Stem cells have once again shown how truly fascinating they really are. In a recent study published in Stem Cell Reports, researchers took a group of mice crippled by an autoimmune disease similar to multiple sclerosis (MS) and injected human stem cells into their spinal cords. What happened next surprised everyone. "Tom called me up and said, 'You're not going to believe this. He sent me a video, and it showed the mice running around the cages. I said, 'Are you sure these are the same mice?'" study co-leader Jeanne Loring, a professor of developmental neurobiology at TSRI, explained in a press release.

Groundbreaking Results

This is the first time an experiment on paralyzed mice has yielded such amazing results. "When we implanted the human cells into mice that were paralyzed, they got up and started walking a couple of weeks later, and they completely recovered over the next several months," Loring added.

The mice continued to walk even after their bodies eventually rejected the human cells. The researchers believe this suggests the human stem cells had released a protein, which acted like a catalyst, enabling the prevention of MS even after the actual healthy cells were gone. "Once the human stem cells kick that first domino, the cells can be removed and the process will go on because they've initiated a cascade of events," Ron Coleman, a graduate student who took part in the study, explained in the press release.

What Happened

MS is a chronic and unpredictable disease that affects the central nervous system. It is considered an autoimmune condition because MS causes an individual’s immune system to incorrectly attack healthy tissue in the CNS.

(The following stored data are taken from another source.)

(* ===== verification/VirtioNetInit.v ===== *)
(** * VirtioNetInit: initialisation of net/virtio_net.rs, and the network card from then on

    [net_init] finds the PCI function, negotiates and sets up the two queues with packet buffers
    from the kernel heap, whose addresses are an argument.  [nic_run] is any history of the driver
    and the device after a successful initialisation: packets arrive and are received in order, and
    the driver never panics. *)

From S2P Require Import Prelude Bytes FrameAlloc BlockCache Pci Vring VirtioBlk VirtioNet.

Module NicInit.
Import Vring VirtioBlk VirtioNet Pci.

(** [m] where an early return is a value, as for the Option that setup_virtqueue returns. *)
Definition try_option {P Dev A} (m : boot P Dev A) : boot P Dev (option A) :=
  λ b, match m b with
       | Ret (Ok a, b') => Ret (Ok (Some a), b')
       | Ret (Err _, b') => Ret (Ok None, b')
       | Panic => Panic
       end.

Section init.
Context {P : Type} `{!Ports P} (hhdm : Z).

(** The address of the [i]-th packet buffer of a queue; [None] when the heap is exhausted, which
    ends in alloc_error. *)
Context (buf_ptr : Z → nat → option Z).

(** The offsets for a queue of [n] entries. *)
Definition net_desc_size (n : Z) : Z := 16 * n.
Definition net_avail_size (n : Z) : Z := 6 + 2 * n.
Definition net_used_size (n : Z) : Z := 6 + 8 * n.
Definition net_num_pages (n : Z) : Z := (net_desc_size n + net_avail_size n + net_used_size n + 4096 + 4095) / 4096.
Definition net_used_offset (n : Z) : Z := ((net_desc_size n + net_avail_size n + 4095) / 4096) * 4096.

(** The loop over the descriptors from [i] on; the arrays have 256 entries and indexing panics
    beyond. *)
Fixpoint fill_buffers (n i : nat) (queue_idx : Z) (is_rx : bool) (descs : list VirtqDesc) (ring : list Z)
    (bufs : list (list Z)) : outcome (list VirtqDesc * list Z * list (list Z)) :=
  match n with
  | O => Ret (descs, ring, bufs)
  | S n' =>
      match buf_ptr queue_idx i with
      | None => Panic
      | Some ptr =>
          let? _ := checked_sub64 ptr hhdm in
          if decide (i < length descs)%nat then
            let d := mkDesc ptr PACKET_BUF_SIZE (if is_rx then VRING_DESC_F_WRITE else 0) 0 in
            let ring' := if is_rx then <[i := Z.of_nat i mod 2 ^ 16]> ring else ring in
            fill_buffers n' (S i) queue_idx is_rx (<[i := d]> descs) ring'
              (bufs ++ [replicate (Z.to_nat PACKET_BUF_SIZE) 0])
          else Panic
      end
  end.

Definition zero_descs : list VirtqDesc := replicate (Z.to_nat QUEUE_SIZE) (mkDesc 0 0 0 0).
Definition zero_ring : list Z := replicate (Z.to_nat QUEUE_SIZE) 0.
Definition zero_used : VirtqUsed := mkUsed 0 0 (replicate (Z.to_nat QUEUE_SIZE) (0, 0)).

The implanted human stem cells stimulated the mice’s bodies to create white blood cells known as regulatory T cells. These T cells were able to stop demyelination of nerve fibers. In demyelination, the protective nerve sheath, called myelin, is stripped away. Myelin works similarly to plastic insulation on an electrical wire. It both protects the nerve cells and allows them to quickly send signals. The human stem cells not only stopped the progression of the mice’s autoimmune disease, but they were also able to reserve the damage that had already been done. Researchers observed that the human cells prompted the mice’s to remyelinate. In remyelination, the nerve cell’s protective sheaths that have been stripped away are replaced.

A Deviation from the Norm

The particular human cells injected into the mice were actually created by accident. One researcher decided to transfer the stem cells from one petri dish to another while they were still developing into neural precursor cells. It was this one deviation from the norm, called passaging, that made all the difference. Coleman explains in the press release that passaging actually altered the type of proteins that the cells will express. "If we had used common techniques to create the cells, they wouldn't have worked," Loring said.

What This Means for MS Patients

The team is working to understand exactly how the human stem cells were able to help the mice recover from their paralysis. They know the cells released a protein and are working on discovering what particular protein this is. Knowing what protein is able to reverse the effects of MS means that future treatments for the condition will no longer need to use human stem cells. The protein could be used in a drug or directly infused to the spinal cords of MS patients.

Current treatment options for MS work to suppress demyelination, the autoimmune response. Sadly, these treatments are not completely effective and often have serious side effects. The stem cell treatment that was explored in this study holds the possibility of being a permanent cure for the condition.

Knowing that stem cell implantation works is only the first step toward a cure for MS. Although there is still work to be done, researchers working on this study believe they are closer to one day developing new and improved human treatments for the condition. “We’re on the trail now of what these cells do and how they work,” Loring concluded.